Inhaltlich gab insbesondere ein Postulat der Fraktionen FDP und SVP zu reden. Am 28. September hat die Schweizer Stimmbevölkerung nach jahrzehntelangem politischem Hickhack die Abschaffung des Eigenmietwerts beschlossen. Die Gesetzesänderung tritt jedoch erst per 2028 in Kraft, für 2026 und 2027 müssen Liegenschaftsbesitzerinnen und -besitzer das fiktive Einkommen noch versteuern. Der Kanton Aargau wurde per Gerichtsentscheid verpflichtet, den Eigenmietwert auf mindestens 60 Prozent der Marktmiete zu erhöhen, und beschloss in der vergangenen Legislatur mit der Mehrheit von Mitte-links einen sogar noch höheren Satz von 62 Prozent. Angesichts der ohnehin anstehenden Abschaffung verlangt das Postulat eine Prüfung, ob der Eigenmietwert für die noch ausstehenden zwei Jahre nicht auf dem bisherigen Niveau belassen werden könne.
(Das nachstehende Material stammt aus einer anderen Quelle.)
(** Once set, an entry stays set through the reading loop. *)
Lemma read_words_keeps_set (args : list ascii) (pos : list (Z * Z)) (r : reader)
    (f : flow) (key : string) (q : Param) :
  read_words args pos r = Ok f →
  map_find key (params_map (now r)) = Some q → set q = true →
  ∃ q', map_find key (params_map (world_of f)) = Some q' ∧ set q' = true.
Proof.
  intros Hread Hfind Hset. apply read_words_evolves in Hread.
  destruct (evolves_find _ _ _ _ Hread Hfind) as (q' & Hq' & _ & _ & _ & _ & Hkeep).
  eauto.
Qed.

Lemma unbounded_reads_on (args : list ascii) (key : string) (p : Param) :
  type p ≠ BOOL → xargs p = -1 →
  ∀ (rest : list (Z * Z)) (words : list string) (values : list datum)
    (r : reader) (q : Param) (l : list datum),
    readingAnOption r = false → parameter r = Some key → parameter_counter r < 0 →
    map_find key (params_map (now r)) = Some q → q = p ∨ q = with_set true p →
    memory (now r) !! destination p = Some (Vector l) →
    words_at args rest = Some <$> words →
    Forall2 (λ word v, conversion (type p) word = Some v) (bound_words words) values →
    ∃ r', read_words args rest r = Ok (Next r')
      ∧ readingAnOption r' = false ∧ parameter r' = Some key
      ∧ memory (now r') = <[destination p := Vector (l ++ values)]> (memory (now r))
      ∧ map_find key (params_map (now r'))
        = Some (match rest with [] => q | _ => with_set true p end).
Proof.
  intros Hbool Hx. induction rest as [|range rest IH];
    intros words values r q l Hmode Hparam Hcount Hfind Hq Hcell Hwords Hvalues.
  - destruct words; [|done]. apply Forall2_nil_inv_l in Hvalues as ->.
    exists r. simpl. rewrite app_nil_r, insert_id by done. done.
  - apply words_at_cons_inv in Hwords as (word & words' & -> & Hword & Hwords).
    assert (Hsame : ∀ value st, Param_Set q value st = Param_Set p value st).
    { intros value st. destruct Hq as [->| ->]; reflexivity. }
    assert (Hstep : ∀ st', Param_Set q word (memory (now r)) = Ok st' →
              read_word args range r
              = Ok (Next (mkReader false (Some key) (parameter_counter r - 1)
                            (mkWorld (map_update key (with_set true) (params_map (now r)))
                                     st')))).
    { intros st' Hset. unfold read_word. rewrite Hword, Hmode, Hparam, Hfind, Hset. simpl.
      destruct (Z.eqb_spec (parameter_counter r - 1) 0); [lia|].
      destruct (Z.ltb_spec (parameter_counter r - 1) 0); [done|lia]. }
    assert (Hmarked : map_find key (map_update key (with_set true) (params_map (now r)))
                      = Some (with_set true p)).
    { rewrite map_find_update, decide_True, Hfind by done.
      destruct Hq as [->| ->]; reflexivity. }
    destruct (decide (word = "")) as [->|Hne].
    + unfold bound_words in Hvalues. rewrite filter_cons_False in Hvalues by tauto.
      specialize (Hstep (memory (now r)) (Param_Set_empty _ _)).
      match type of Hstep with _ = Ok (Next ?r1) =>
        destruct (IH words' values r1 (with_set true p) l)
          as (r' & Hr' & Hmode' & Hparam' & Hmem & Hkey)
      end; simpl; try done; [lia | by right |].
      exists r'. simpl. rewrite Hstep. simpl. rewrite Hr'.
      repeat split; try done.
      rewrite Hkey. by destruct rest.
    + unfold bound_words in Hvalues. rewrite filter_cons_True in Hvalues by done.
      apply Forall2_cons_inv_l in Hvalues as (v & values' & Hv & Hvalues & ->).
      assert (Hset : Param_Set q word (memory (now r))
                     = Ok (<[destination p := Vector (l ++ [v])]> (memory (now r)))).
      { rewrite Hsame. apply Param_Set_appends; try done. lia. }
      specialize (Hstep _ Hset).
      match type of Hstep with _ = Ok (Next ?r1) =>
        destruct (IH words' values' r1 (with_set true p) (l ++ [v]))
          as (r' & Hr' & Hmode' & Hparam' & Hmem & Hkey)
      end; simpl; try done; [lia | by right | by rewrite lookup_insert_eq |].
      exists r'. simpl. rewrite Hstep. simpl. rewrite Hr'.
      repeat split; try done.
      * rewrite Hmem. simpl. by rewrite insert_insert_eq, <- app_assoc.
      * rewrite Hkey. by destruct rest.
Qed.

(** C7, as the code has it: an option registered with the arity [-1] and
    met where an option is read takes every word up to the end of the
    input; the reader is still reading values for it at the end; its entry
    is set as soon as one word has followed; and every word that is not
    empty is appended, in order, to the vector it is bound to, so that the
    vector grows by the number of the non-empty words. *)
Theorem unbounded_option_reads_to_the_end (args : list ascii) (r : reader)
    (range : Z * Z) (rest : list (Z * Z)) (key : string) (p : Param)
    (l : list datum) (words : list string) (values : list datum) :
  readingAnOption r = true →
  substr args range.1 (range.2 - range.1) = Some key →
  map_find key (params_map (now r)) = Some p →
  type p ≠ BOOL → xargs p = -1 →
  memory (now r) !! destination p = Some (Vector l) →
  words_at args rest = Some <$> words →
  Forall2 (λ word v, conversion (type p) word = Some v) (bound_words words) values →
  ∃ r', read_words args (range :: rest) r = Ok (Next r')
    ∧ readingAnOption r' = false ∧ parameter r' = Some key
    ∧ memory (now r') !! destination p = Some (Vector (l ++ values))
    ∧ length values = length (bound_words words)
    ∧ (rest ≠ [] → ∃ q, map_find key (params_map (now r')) = Some q ∧ set q = true).
Proof.
  intros Hmode Hword Hfind Hbool Hx Hcell Hwords Hvalues.
  pose (r1 := mkReader false (Some key) (xargs p) (now r)).
  assert (Hfirst : read_word args range r = Ok (Next r1)).
  { unfold read_word. rewrite Hword, Hmode, Hfind.
    by rewrite bool_decide_eq_true_2. }
  destruct (unbounded_reads_on args key p Hbool Hx rest words values r1 p l)
    as (r' & Hr' & Hmode' & Hparam' & Hmem & Hkey); simpl; try done; [lia | by left |].
  exists r'. simpl. rewrite Hfirst. simpl. rewrite Hr'.
  repeat split; try done.
  - rewrite Hmem. simpl. by rewrite lookup_insert_eq.
  - symmetry. by eapply Forall2_length.
  - intros Hrest. rewrite Hkey. destruct rest; [done|]. eauto.
Qed.

End Unbounded.

Lemma unbounded_option_reads_to_the_end_witness :
  let args := list_ascii_of_string ("--files a " +:+ Scenario.quote +:+ Scenario.quote
                                    +:+ " b ") in
  let r := start Scenario.files_world in
  let p := mkParam STRING 1%N "--files" "The files to read." (-1) true false "" in
  let words := ["a"; ""; "b"] in
  let values := [VString "a"; VString "b"] in
  (readingAnOption r = true
   ∧ substr args (0, 7).1 ((0, 7).2 - (0, 7).1) = Some "--files"
   ∧ map_find "--files" (params_map (now r)) = Some p
   ∧ type p ≠ BOOL ∧ xargs p = -1
   ∧ memory (now r) !! destination p = Some (Vector [])
   ∧ words_at args [(8, 9); (11, 11); (13, 14)] = Some <$> words
   ∧ Forall2 (λ word v, conversion (type p) word = Some v) (bound_words words) values)
  ∧ ∃ r', read_words args [(0, 7); (8, 9); (11, 11); (13, 14)] r = Ok (Next r')
      ∧ readingAnOption r' = false ∧ parameter r' = Some "--files"
      ∧ memory (now r') !! destination p = Some (Vector ([] ++ values))
      ∧ length values = length (bound_words words)
      ∧ ([(8, 9); (11, 11); (13, 14)] ≠ []
         → ∃ q, map_find "--files" (params_map (now r')) = Some q ∧ set q = true).
Proof.
  intros args r p words values.
  assert (H1 : readingAnOption r = true) by reflexivity.
  assert (H2 : substr args (0, 7).1 ((0, 7).2 - (0, 7).1) = Some "--files") by run.
  assert (H3 : map_find "--files" (params_map (now r)) = Some p) by run.
  assert (H4 : type p ≠ BOOL) by discriminate.
  assert (H5 : xargs p = -1) by reflexivity.
  assert (H6 : memory (now r) !! destination p = Some (Vector [])) by run.
  assert (H7 : words_at args [(8, 9); (11, 11); (13, 14)] = Some <$> words) by run.
  assert (H8 : Forall2 (λ word v, conversion (type p) word = Some v)
                       (bound_words words) values)
    by (repeat constructor).
  split; [by repeat split|].
  exact (unbounded_option_reads_to_the_end args r (0, 7) _ "--files" p [] words values
           H1 H2 H3 H4 H5 H6 H7 H8).
Defined.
Für emotionale Diskussionen sorgte dabei insbesondere der Umstand, dass beim Versand der Neuschätzungen der Liegenschaften gravierende administrative Fehler passiert sind. So sind nach wie vor nicht alle Verfügungen verschickt und von den verschickten ging eine beträchtliche Anzahl an nicht korrekte Adressaten, etwa verstorbene Personen oder geschiedene Ehepartnerinnen und -partner. Die verschickten Verfügungen sorgten zudem für viele Fragezeichen, da die Einschätzungen ohne Begründungen verschickt wurden und die verfügten Wertsteigerungen beziehungsweise -minderungen in vielen Fällen nicht nachvollziehbar sind. Die Befürworter des Vorstosses verlangen eine gründliche Aufarbeitung des entstandenen mehrschichtigen Wirrwarrs im Bereich der Liegenschaftsbewertungen. Regierungsrat Markus Dieth wehrte sich mit Unterstützung von Mitte-links gegen eine Überweisung des Postulats. Der Grosse Rat überwies das Postulat dennoch mit 69 zu 63 Stimmen. Damit ist der Regierungsrat wieder am Zug, er muss die ganze Angelegenheit in einem Bericht aufarbeiten.